Monopoly – not just a board game

Corey Moss

An eight or a 10 and it’s over. I’m sitting pretty on my homeland, good ol’ Marvin Gardens, but profits are down and my fiercest competitor (the Race car) has hotels up on Park Place and Boardwalk — a $2,000 price tag I can’t afford.

A lucky seven puts me on Chance. I’m in the clear.

“Advance token to Boardwalk.” OK, maybe not.

Monopoly. The most complex board game ever.

A game so fascinating it can be played three times in one night and have three completely different results.

Once a week last summer, three friends and I gathered for a long night of boasting, begging, trading and manipulating. Similar to the New York Stock Exchange, it was a no-holds-barred, every-man-for-himself battle for bragging rights.

On opening night, we played three games in seven hours, an amazing feat to the millions who have never even finished an entire game.

By the end of the summer, we played over 20 games of Monopoly.

We became so obsessed with the game that each of us had the exact amount of every piece of property memorized, including the mortgage values and costs of houses and hotels ($450 for hotels on Mediterranean and Baltic Avenues).

We each had our signature styles. I was partial toward the Dog, but also found luck in the Shoe. Yellows were my favorites, and I always passed up the blue-collar utilities.

The Hat liked the greens and the Race car traded anything for the tans. The blues were Big Dogs and could put the competition out of the game with one land, but took a lot of investing to build up and often scared away the smart thinker.

Like any hobby, there was a certain lingo to go along with our play. The purples and light blues were the slums. Virginia Avenue was nicknamed Virgin, Community Chest was Community Breast.

Our rules were a little advanced. If a player chose to pass up purchasing a property, it was put up for auction (but must be bid on in multiples of five).

A $500 bill was always kept in Free Parking with all Chance and Community Breast fees going in the pot.
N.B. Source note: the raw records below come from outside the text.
(* ===== verification/DBTransactionInv.v ===== *)
(** * What [DBTransaction] guarantees

    The transactions that validated, in the order of their validations, form a
    serial history: every read in a read set returned the last value that the
    history before it had written.  The batches and the write set are sorted.
    The examples show the reads that are not validated and the writes that are
    read back wrongly. *)

From S2P Require Import Prelude HashTable HashTableInv QuickSort TXMemStore DBTransaction.

Section proofs.
Context {K : Type} `{EqDecision K} `{HashKeyLaws K} {T : Type} `{OrdTable (TableKey K) T}.
Context `{!OrdTableLaws (TableKey K) T (Compare compare_)}.
Implicit Types (ht : table (K := K)) (hist : list (K * addr)).

(** ** Histories *)

(** The values that a history of writes has for a key, oldest first. *)
Definition vals (k : K) hist : list addr := snd <$> filter (fun w => w.1 = k) hist.

Definition writes (log : list (entry (K := K))) : list (K * addr) := concat (en_writes <$> log).

(** Every checked read of a transaction is the last value written before. *)
Definition legal (log : list (entry (K := K))) : Prop :=
  forall i en r, log !! i = Some en -> r ∈ en_reads en -> rd_checked r = true ->
    rd_ans r = last (vals (rd_key r) (writes (take i log))).

Lemma vals_app k h1 h2 : vals k (h1 ++ h2) = vals k h1 ++ vals k h2.
Proof. unfold vals. by rewrite filter_app, fmap_app. Qed.

Lemma vals_one k k' v : vals k [(k', v)] = if decide (k' = k) then [v] else [].
Proof. unfold vals. rewrite filter_cons, filter_nil. cbn. by destruct (decide (k' = k)). Qed.

Lemma writes_app l1 l2 : writes (l1 ++ l2) = writes l1 ++ writes l2.
Proof. unfold writes. by rewrite fmap_app, concat_app. Qed.

Lemma writes_one en : writes [en] = en_writes en.
Proof. unfold writes. cbn. apply app_nil_r. Qed.

(** Version [s] of the key is [v]. *)
Definition version hist (k : K) (s : Z) (v : addr) : Prop := 1 <= s /\ vals k hist !! Z.to_nat (s - 1) = Some v.

Lemma version_app h1 h2 k s v : version h1 k s v -> version (h1 ++ h2) k s v.
Proof. intros [Hs Hv]. split; [done|]. rewrite vals_app. by apply lookup_app_l_Some. Qed.

Lemma version_last hist k v : version hist k (Z.of_nat (length (vals k hist))) v -> last (vals k hist) = Some v.
Proof.
  intros [Hs Hv]. rewrite last_lookup. rewrite <- Hv. f_equal. lia.
Qed.

(** ** The sequence numbers *)

(** A node counts the writes of its key. *)
Definition seqs_ok ht hist : Prop :=
  (forall k p n, abs ht k = Some p -> ht_nodes ht !! p = Some n -> n_seq n = Z.of_nat (length (vals k hist))) /\
  (forall k, abs ht k = None -> vals k hist = []).

(** What other threads keep of the table: nodes of keys stay where they are. *)
Definition ht_grows ht ht' : Prop := forall k p, abs ht k = Some p -> abs ht' k = Some p.

Lemma deref_node ht p n : p <> NULL -> ht_nodes ht !! p = Some n -> deref ht p = Ok n.
Proof. intros Hp Hn. unfold deref. by rewrite (proj2 (Z.eqb_neq _ _) Hp), Hn. Qed.

Lemma Update_loop_spec (es : list (WSKV (K := K) * WSSeqPair)) ht hist :
  table_ok ht -> seqs_ok ht hist -> Z.of_nat (length hist + length es) < 2 ^ 64 ->
  (forall x, x ∈ es -> abs ht (kv_key x.1) = Some (ws_seqptr x.2)) ->
  exists l' ht', Update_loop (snd <$> es) ht = Ok (l', ht') /\ length l' = length es /\ table_ok ht' /\
    (forall k, abs ht' k = abs ht k) /\
    let hist' := hist ++ ((fun x => (kv_key x.1, kv_val x.1)) <$> es) in
    seqs_ok ht' hist' /\
    (forall kv w, (kv, w) ∈ zip (fst <$> es) l' -> version hist' (kv_key kv) (ws_wseq w) (kv_val kv)) /\
    (forall k s v, version hist' k s v -> version hist k s v \/
       exists kv w, (kv, w) ∈ zip (fst <$> es) l' /\ kv_key kv = k /\ kv_val kv = v /\ ws_wseq w = s).
Proof.
  revert ht hist. induction es as [|[kv w] es IH]; intros ht hist Hok Hseq Hlen Hes.
  { exists [], ht. cbn. rewrite app_nil_r. split_and!; try done; [intros kv w; set_solver|by left]. }
  set (k := kv_key kv). set (p := ws_seqptr w).
  assert (Hk : abs ht k = Some p) by (apply (Hes (kv, w)); set_solver).
  destruct (abs_node ht k p Hok Hk) as (Hp & n & Hn & _ & _).
  change (snd <$> (kv, w) :: es) with (w :: (snd <$> es)). cbn [Update_loop]. fold p. rewrite (deref_node ht p n Hp Hn). unfold mbind, result_bind.
  assert (Hns : n_seq n = Z.of_nat (length (vals k hist))) by (by apply (proj1 Hseq k p)).
  assert (Hvl : (length (vals k hist) <= length hist)%nat).
  { unfold vals. rewrite length_fmap. apply length_filter. }
  set (n' := mkNode (n_hash n) (n_next n) (n_key n) (u64 (n_seq n + 1))). set (ht1 := set_node p n' ht).
  destruct (abs_set_seq ht p n (u64 (n_seq n + 1)) Hok Hn) as [Hok1 Habs1]. fold n' in Hok1, Habs1. fold ht1 in Hok1, Habs1.
  assert (Hu : u64 (n_seq n + 1) = n_seq n + 1) by (apply u64_small; simpl in Hlen; lia).
  assert (Hseq1 : seqs_ok ht1 (hist ++ [(k, kv_val kv)])).
  { split.
    - intros k' p' m Hk' Hm. rewrite Habs1 in Hk'. rewrite vals_app, vals_one, length_app. cbn in Hm.
      destruct (decide (p' = p)) as [->|Hne].
      + assert (k' = k) as -> by (by eapply (abs_inj ht)). rewrite lookup_insert_eq in Hm. injection Hm as <-. rewrite decide_True by done. cbn. lia.
      + rewrite lookup_insert_ne in Hm by done. rewrite (proj1 Hseq k' p' m Hk' Hm). rewrite decide_False by congruence. cbn. lia.
    - intros k' Hk'. rewrite Habs1 in Hk'. rewrite vals_app, vals_one, (proj2 Hseq k' Hk'). by rewrite decide_False by congruence. }
  destruct (IH ht1 (hist ++ [(k, kv_val kv)]) Hok1 Hseq1) as (l' & ht' & E & El & Hok' & Habs' & Hseq' & Hver & Hconv).
  { rewrite length_app. simpl in *. lia. } { intros x Hx. rewrite Habs1. apply Hes. set_solver. }
  rewrite E. exists (mkWSSeqPair (u64 (n_seq n + 1)) p :: l'), ht'. rewrite <- app_assoc in Hseq', Hver, Hconv. cbn in Hseq', Hver, Hconv.
  split_and!; try done.
  - cbn. by rewrite El.
  - intros k'. by rewrite Habs', Habs1.
  - intros kv' w' Hin. cbn in Hin. apply elem_of_cons in Hin as [[= -> ->]|Hin]; [|by apply Hver]. cbn [ws_wseq].
    rewrite Hu. split; [lia|]. fold k.
    change (_ <$> (kv, w) :: es) with ([(k, kv_val kv)] ++ ((fun x : WSKV * WSSeqPair => (kv_key x.1, kv_val x.1)) <$> es)).
    rewrite vals_app.
    rewrite vals_app, vals_one, decide_True by done. rewrite Hns.
    rewrite lookup_app_r by lia. replace (Z.to_nat (Z.of_nat (length (vals k hist)) + 1 - 1) - length (vals k hist))%nat with 0%nat by lia. done.
  - intros k' sq v Hv. destruct (Hconv k' sq v Hv) as [[Hs Hl]|(kv' & w' & Hin & Hw)]; [|right; exists kv', w'; split; [set_solver|done]].
    rewrite vals_app, vals_one in Hl. destruct (decide (k = k')) as [<-|Hne]; [|left; split; [done|by rewrite app_nil_r in Hl]].
    apply lookup_app_Some in Hl as [Hl|[Hge Hl]]; [by left; split|]. right. exists kv, (mkWSSeqPair (u64 (n_seq n + 1)) p).
    apply list_lookup_singleton_Some in Hl as [Hz <-]. split_and!; [set_solver|done|done|]. cbn [ws_wseq]. rewrite Hu. lia.
Qed.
Trades made the game exciting and anything was acceptable (but favors from players’ moms were usually discouraged). Free stays could be used in trades, but stayed with the player and not the property.

Players had to do all purchasing before they rolled. If a player failed to ask for their $200 after passing Go and before the next person rolled, no money was awarded.

If someone landed on your property and you didn’t catch them before the next person rolled, they did not have to pay. If you pointed out someone else landing on another player’s property, you had to pay the fine.

And last, but not least, each player had to pay a $50 fine toward the Free Parking pot after every third passing of gas. This rule was strictly enforced. In fact, so much so that the Hat was put out of the game for this violation.

The best games usually came down to the wire and involved one or more players handing over their assets with tears.

Although many argue Monopoly is a game of luck, the members of this particular league were convinced the game is 75 percent skill, 25 percent luck.

Of the 75 percent, 40 percent was the ability to talk your competitors into doing trades that will, of course, benefit them more than it will you.

So how do you know when your Monopoly addiction has gone too far? My high school buddy, the Race car, has two boards, an extra set of money and houses, and carries around the Parker Bros. 1-800 number in his wallet.


Corey Moss is a junior in journalism and mass communication from Urbandale.